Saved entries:
★ ★ ★

Lemma loriePerformVblanks_serves_witness :
  exists s', loriePerformVblanks 1 demo_reaction 3 demo_present = Some s' /\
    holds 1 s' [(400, {| vb_id := 12; vb_msc := 7 |}); (300, {| vb_id := 11; vb_msc := 6 |})] /\
    current_msc s' = 5 /\ notified s' = [(10, 5)].
Proof.
  apply (loriePerformVblanks_serves 1 demo_reaction demo_queued demo_present demo_queue 3);
    [by repeat constructor|apply demo_holds|simpl; lia|by apply (bool_decide_unpack _); vm_compute|].
  intros p Hp. apply list_elem_of_singleton in Hp as ->. by apply (bool_decide_unpack _); vm_compute.
Defined.

(** At refresh 6 event 10 makes a flip, which turns the count back and requests event 12 in turn;
    event 11 is not due any more when it is looked at. *)
Definition flip_reaction (id : Z) : list reply :=
  if id =? 10 then [Flipped 20 3] else if id =? 20 then [Queue (400, {| vb_id := 12; vb_msc := 7 |})] else [].

Definition flip_present : Present :=
  set_msc 6 (default empty_present (respond_all 1 (fun _ => Some) 0 (map Queue demo_queue) empty_present)).

Lemma flip_holds : holds 1 flip_present (reverse demo_queue).
Proof.
  destruct (queue_all_holds 1 (fun _ => Some) 0 demo_queue empty_present [] empty_holds) as (s & E & H & _).
  - by apply (bool_decide_unpack _); vm_compute.
  - intros p Hp. cbn in Hp. rewrite !elem_of_cons, elem_of_nil in Hp. apply not_elem_of_cons.
    split; [lia|apply not_elem_of_nil].
  - unfold flip_present. rewrite E. rewrite app_nil_r in H. by destruct H.
Qed.

Lemma loriePerformVblanks_refines_witness :
  exists s', loriePerformVblanks 1 flip_reaction 5 flip_present = Some s' /\
    holds 1 s' [(400, {| vb_id := 12; vb_msc := 7 |}); (300, {| vb_id := 11; vb_msc := 6 |})] /\
    current_msc s' = 3 /\ notified s' = [(10, 6); (20, 3)].
Proof.
  apply (loriePerformVblanks_refines 1 flip_reaction 2 5 flip_present (reverse demo_queue)
    {| rq := [(400, {| vb_id := 12; vb_msc := 7 |}); (300, {| vb_id := 11; vb_msc := 6 |})]; rq_msc := 3; rq_log := [(10, 6); (20, 3)] |}).
  - exact flip_holds.
  - by vm_compute.
  - cbn. lia.
Defined.

(** The request that is looked at next is freed in reaction to the one before it: the loop uses it
    after that. *)
Example aborted_next_is_used fuel :
  loriePerformVblanks 1 (fun id => if id =? 10 then [Abort 11] else []) fuel flip_present = None.
Proof. destruct fuel as [|[|[|[|fuel]]]]; by vm_compute. Qed.

(** A flip whose target has passed turns the count of refreshes back. *)
Example flip_turns_back :
  exists s', loriePresentAfterFlip 1 (fun _ => []) 1 20 3 demo_present = Some s' /\ current_msc s' = 3.
Proof. eexists. by split. Qed.

(** When that happens in reaction to a request, another one that was due is not reported:
    at refresh 6 both requests are due, but event 10 turns the count back to 3 before event
    11, queued first, is looked at. *)
Example flip_postpones_due :
  let s := default empty_present (respond_all 1 (fun _ => Some) 0 (map Queue demo_queue) empty_present) in
  exists s', redraw_vblanks 1 (fun id => if id =? 10 then [Flipped 20 3] else []) 3 s = Some s' /\
    notified s' = [(10, 6); (20, 3)] /\ current_msc s' = 3.
Proof. eexists. by split. Qed.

★ ★ ★

*Instructions to follow*.
If a line falls between the first line of the data above and the line holding "exists s', loriePerformVblanks 1 flip_reaction", inclusive, retype it exactly; retype no other line.

*Task answer*.
Lemma loriePerformVblanks_serves_witness :
  exists s', loriePerformVblanks 1 demo_reaction 3 demo_present = Some s' /\
    holds 1 s' [(400, {| vb_id := 12; vb_msc := 7 |}); (300, {| vb_id := 11; vb_msc := 6 |})] /\
    current_msc s' = 5 /\ notified s' = [(10, 5)].
Proof.
  apply (loriePerformVblanks_serves 1 demo_reaction demo_queued demo_present demo_queue 3);
    [by repeat constructor|apply demo_holds|simpl; lia|by apply (bool_decide_unpack _); vm_compute|].
  intros p Hp. apply list_elem_of_singleton in Hp as ->. by apply (bool_decide_unpack _); vm_compute.
Defined.

(** At refresh 6 event 10 makes a flip, which turns the count back and requests event 12 in turn;
    event 11 is not due any more when it is looked at. *)
Definition flip_reaction (id : Z) : list reply :=
  if id =? 10 then [Flipped 20 3] else if id =? 20 then [Queue (400, {| vb_id := 12; vb_msc := 7 |})] else [].

Definition flip_present : Present :=
  set_msc 6 (default empty_present (respond_all 1 (fun _ => Some) 0 (map Queue demo_queue) empty_present)).

Lemma flip_holds : holds 1 flip_present (reverse demo_queue).
Proof.
  destruct (queue_all_holds 1 (fun _ => Some) 0 demo_queue empty_present [] empty_holds) as (s & E & H & _).
  - by apply (bool_decide_unpack _); vm_compute.
  - intros p Hp. cbn in Hp. rewrite !elem_of_cons, elem_of_nil in Hp. apply not_elem_of_cons.
    split; [lia|apply not_elem_of_nil].
  - unfold flip_present. rewrite E. rewrite app_nil_r in H. by destruct H.
Qed.

Lemma loriePerformVblanks_refines_witness :
  exists s', loriePerformVblanks 1 flip_reaction 5 flip_present = Some s' /\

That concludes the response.